Copy out once more, exactly, the line with "induction (OrchestrationEvent.evidence_ids e)" and all the lines after it, up to the last line of the data.

======== Exercise data

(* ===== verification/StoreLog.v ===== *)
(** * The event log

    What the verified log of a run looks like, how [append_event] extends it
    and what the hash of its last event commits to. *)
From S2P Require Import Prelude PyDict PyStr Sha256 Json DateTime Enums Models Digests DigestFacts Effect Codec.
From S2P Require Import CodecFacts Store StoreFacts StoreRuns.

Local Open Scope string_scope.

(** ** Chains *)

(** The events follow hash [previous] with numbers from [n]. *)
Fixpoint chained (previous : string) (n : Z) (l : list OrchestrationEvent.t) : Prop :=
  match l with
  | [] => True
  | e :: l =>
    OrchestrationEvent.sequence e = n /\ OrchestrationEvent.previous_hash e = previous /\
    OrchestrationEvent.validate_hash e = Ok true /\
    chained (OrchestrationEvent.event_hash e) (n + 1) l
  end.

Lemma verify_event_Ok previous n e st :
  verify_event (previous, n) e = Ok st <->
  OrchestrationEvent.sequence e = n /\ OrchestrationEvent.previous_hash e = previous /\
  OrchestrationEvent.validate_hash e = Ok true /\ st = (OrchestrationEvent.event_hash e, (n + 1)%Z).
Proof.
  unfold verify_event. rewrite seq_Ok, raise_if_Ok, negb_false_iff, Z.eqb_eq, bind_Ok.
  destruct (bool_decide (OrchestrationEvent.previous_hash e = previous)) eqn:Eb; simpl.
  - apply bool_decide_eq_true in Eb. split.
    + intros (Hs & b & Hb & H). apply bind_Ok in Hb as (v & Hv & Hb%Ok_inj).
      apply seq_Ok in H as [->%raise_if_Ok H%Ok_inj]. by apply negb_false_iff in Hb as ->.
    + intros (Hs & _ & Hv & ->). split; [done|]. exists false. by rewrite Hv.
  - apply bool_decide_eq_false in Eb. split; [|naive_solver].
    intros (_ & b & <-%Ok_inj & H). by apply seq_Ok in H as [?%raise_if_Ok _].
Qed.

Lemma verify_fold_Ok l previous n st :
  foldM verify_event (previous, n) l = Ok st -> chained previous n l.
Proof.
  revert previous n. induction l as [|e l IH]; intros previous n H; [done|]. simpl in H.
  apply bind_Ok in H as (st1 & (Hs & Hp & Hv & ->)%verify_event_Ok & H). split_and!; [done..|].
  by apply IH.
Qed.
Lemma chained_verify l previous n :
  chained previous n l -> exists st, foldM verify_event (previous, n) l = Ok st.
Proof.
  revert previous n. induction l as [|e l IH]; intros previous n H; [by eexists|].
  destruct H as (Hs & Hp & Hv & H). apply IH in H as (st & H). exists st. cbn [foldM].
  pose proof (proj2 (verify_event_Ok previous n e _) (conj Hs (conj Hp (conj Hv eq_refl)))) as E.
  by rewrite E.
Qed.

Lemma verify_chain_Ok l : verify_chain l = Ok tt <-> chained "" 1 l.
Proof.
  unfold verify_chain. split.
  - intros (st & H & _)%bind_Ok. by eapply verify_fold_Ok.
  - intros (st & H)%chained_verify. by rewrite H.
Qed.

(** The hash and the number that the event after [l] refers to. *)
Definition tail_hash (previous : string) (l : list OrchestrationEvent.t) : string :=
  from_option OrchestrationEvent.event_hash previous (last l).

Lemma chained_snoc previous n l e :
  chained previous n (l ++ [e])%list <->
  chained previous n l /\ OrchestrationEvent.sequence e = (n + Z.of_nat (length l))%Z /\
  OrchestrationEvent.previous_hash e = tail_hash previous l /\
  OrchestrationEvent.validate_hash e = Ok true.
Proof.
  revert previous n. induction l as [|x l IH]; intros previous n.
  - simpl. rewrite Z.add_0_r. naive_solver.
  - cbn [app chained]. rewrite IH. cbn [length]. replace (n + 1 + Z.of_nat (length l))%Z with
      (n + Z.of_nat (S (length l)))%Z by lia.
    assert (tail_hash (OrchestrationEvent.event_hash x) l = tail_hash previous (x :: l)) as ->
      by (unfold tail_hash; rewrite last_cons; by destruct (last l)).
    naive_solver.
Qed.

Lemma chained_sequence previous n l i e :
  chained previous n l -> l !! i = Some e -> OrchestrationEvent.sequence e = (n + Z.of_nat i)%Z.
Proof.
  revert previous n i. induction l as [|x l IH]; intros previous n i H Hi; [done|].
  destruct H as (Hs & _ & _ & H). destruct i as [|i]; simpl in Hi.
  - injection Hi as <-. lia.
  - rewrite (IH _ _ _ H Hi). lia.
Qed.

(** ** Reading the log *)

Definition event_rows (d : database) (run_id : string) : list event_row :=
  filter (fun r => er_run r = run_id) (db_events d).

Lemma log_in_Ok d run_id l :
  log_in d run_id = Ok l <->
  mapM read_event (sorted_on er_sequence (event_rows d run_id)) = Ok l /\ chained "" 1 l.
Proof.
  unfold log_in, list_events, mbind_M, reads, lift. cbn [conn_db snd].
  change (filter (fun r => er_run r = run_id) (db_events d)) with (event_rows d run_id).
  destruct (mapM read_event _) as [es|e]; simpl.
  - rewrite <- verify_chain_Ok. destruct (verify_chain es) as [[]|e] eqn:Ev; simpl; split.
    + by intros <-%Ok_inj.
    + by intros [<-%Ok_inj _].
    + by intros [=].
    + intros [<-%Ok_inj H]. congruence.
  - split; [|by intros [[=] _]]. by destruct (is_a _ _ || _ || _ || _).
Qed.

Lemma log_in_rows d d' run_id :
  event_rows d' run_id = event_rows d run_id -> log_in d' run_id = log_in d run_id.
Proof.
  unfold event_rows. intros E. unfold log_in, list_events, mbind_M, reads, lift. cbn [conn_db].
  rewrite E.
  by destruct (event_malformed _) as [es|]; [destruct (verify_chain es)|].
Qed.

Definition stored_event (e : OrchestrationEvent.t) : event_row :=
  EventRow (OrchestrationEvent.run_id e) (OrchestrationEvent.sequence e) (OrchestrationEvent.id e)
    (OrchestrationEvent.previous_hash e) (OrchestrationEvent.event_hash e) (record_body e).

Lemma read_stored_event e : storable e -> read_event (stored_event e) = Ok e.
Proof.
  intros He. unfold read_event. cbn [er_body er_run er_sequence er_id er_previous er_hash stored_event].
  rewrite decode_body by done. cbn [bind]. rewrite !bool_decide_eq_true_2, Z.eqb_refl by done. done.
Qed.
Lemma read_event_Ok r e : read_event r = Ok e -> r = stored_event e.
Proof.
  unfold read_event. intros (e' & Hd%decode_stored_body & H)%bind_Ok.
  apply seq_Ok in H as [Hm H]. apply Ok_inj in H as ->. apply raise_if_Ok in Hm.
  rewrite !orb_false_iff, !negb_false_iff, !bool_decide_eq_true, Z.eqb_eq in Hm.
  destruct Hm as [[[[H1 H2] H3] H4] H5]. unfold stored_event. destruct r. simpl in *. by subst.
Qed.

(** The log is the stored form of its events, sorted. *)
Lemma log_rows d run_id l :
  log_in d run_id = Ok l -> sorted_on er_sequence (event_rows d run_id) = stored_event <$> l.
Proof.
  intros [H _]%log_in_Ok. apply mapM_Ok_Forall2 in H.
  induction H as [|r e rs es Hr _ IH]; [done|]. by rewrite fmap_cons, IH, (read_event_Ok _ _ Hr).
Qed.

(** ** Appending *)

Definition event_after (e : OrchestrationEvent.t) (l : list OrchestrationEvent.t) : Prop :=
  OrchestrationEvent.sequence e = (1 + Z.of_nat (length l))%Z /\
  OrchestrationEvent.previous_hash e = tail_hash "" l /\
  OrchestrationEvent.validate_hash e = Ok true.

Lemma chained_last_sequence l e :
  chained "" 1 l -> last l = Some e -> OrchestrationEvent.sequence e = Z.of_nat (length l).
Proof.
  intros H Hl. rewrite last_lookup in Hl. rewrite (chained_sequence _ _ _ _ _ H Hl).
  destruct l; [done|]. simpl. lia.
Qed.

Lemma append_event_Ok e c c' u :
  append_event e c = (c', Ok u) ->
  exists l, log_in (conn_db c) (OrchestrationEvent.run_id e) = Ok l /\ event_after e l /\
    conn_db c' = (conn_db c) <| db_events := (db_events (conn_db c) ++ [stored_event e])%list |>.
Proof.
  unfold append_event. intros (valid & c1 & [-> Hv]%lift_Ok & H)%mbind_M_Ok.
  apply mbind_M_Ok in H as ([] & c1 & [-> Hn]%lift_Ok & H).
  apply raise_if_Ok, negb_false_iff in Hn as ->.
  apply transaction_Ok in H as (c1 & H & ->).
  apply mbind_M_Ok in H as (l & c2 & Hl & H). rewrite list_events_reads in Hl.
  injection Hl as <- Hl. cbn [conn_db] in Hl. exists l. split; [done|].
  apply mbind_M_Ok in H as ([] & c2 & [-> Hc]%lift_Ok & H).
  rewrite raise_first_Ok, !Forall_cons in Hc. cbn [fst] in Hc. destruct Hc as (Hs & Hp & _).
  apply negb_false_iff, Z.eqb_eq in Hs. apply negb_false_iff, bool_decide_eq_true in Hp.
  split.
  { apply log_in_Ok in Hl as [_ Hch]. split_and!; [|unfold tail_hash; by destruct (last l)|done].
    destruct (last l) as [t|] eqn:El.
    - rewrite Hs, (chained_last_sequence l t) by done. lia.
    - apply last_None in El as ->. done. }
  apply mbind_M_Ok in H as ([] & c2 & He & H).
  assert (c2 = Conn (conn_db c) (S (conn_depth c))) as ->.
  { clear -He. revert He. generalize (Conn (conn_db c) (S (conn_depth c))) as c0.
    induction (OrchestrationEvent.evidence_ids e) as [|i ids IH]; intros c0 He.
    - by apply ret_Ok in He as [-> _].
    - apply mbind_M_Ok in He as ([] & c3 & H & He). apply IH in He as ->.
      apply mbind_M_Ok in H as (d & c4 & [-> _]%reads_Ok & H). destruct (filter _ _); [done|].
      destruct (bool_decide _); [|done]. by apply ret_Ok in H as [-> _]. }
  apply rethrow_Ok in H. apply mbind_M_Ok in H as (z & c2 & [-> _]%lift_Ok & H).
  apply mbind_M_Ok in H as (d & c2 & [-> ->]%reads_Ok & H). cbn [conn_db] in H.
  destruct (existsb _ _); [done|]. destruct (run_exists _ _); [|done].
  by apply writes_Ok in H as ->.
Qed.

================

== Worked solution ==
    induction (OrchestrationEvent.evidence_ids e) as [|i ids IH]; intros c0 He.
    - by apply ret_Ok in He as [-> _].
    - apply mbind_M_Ok in He as ([] & c3 & H & He). apply IH in He as ->.
      apply mbind_M_Ok in H as (d & c4 & [-> _]%reads_Ok & H). destruct (filter _ _); [done|].
      destruct (bool_decide _); [|done]. by apply ret_Ok in H as [-> _]. }
  apply rethrow_Ok in H. apply mbind_M_Ok in H as (z & c2 & [-> _]%lift_Ok & H).
  apply mbind_M_Ok in H as (d & c2 & [-> ->]%reads_Ok & H). cbn [conn_db] in H.
  destruct (existsb _ _); [done|]. destruct (run_exists _ _); [|done].
  by apply writes_Ok in H as ->.
Qed.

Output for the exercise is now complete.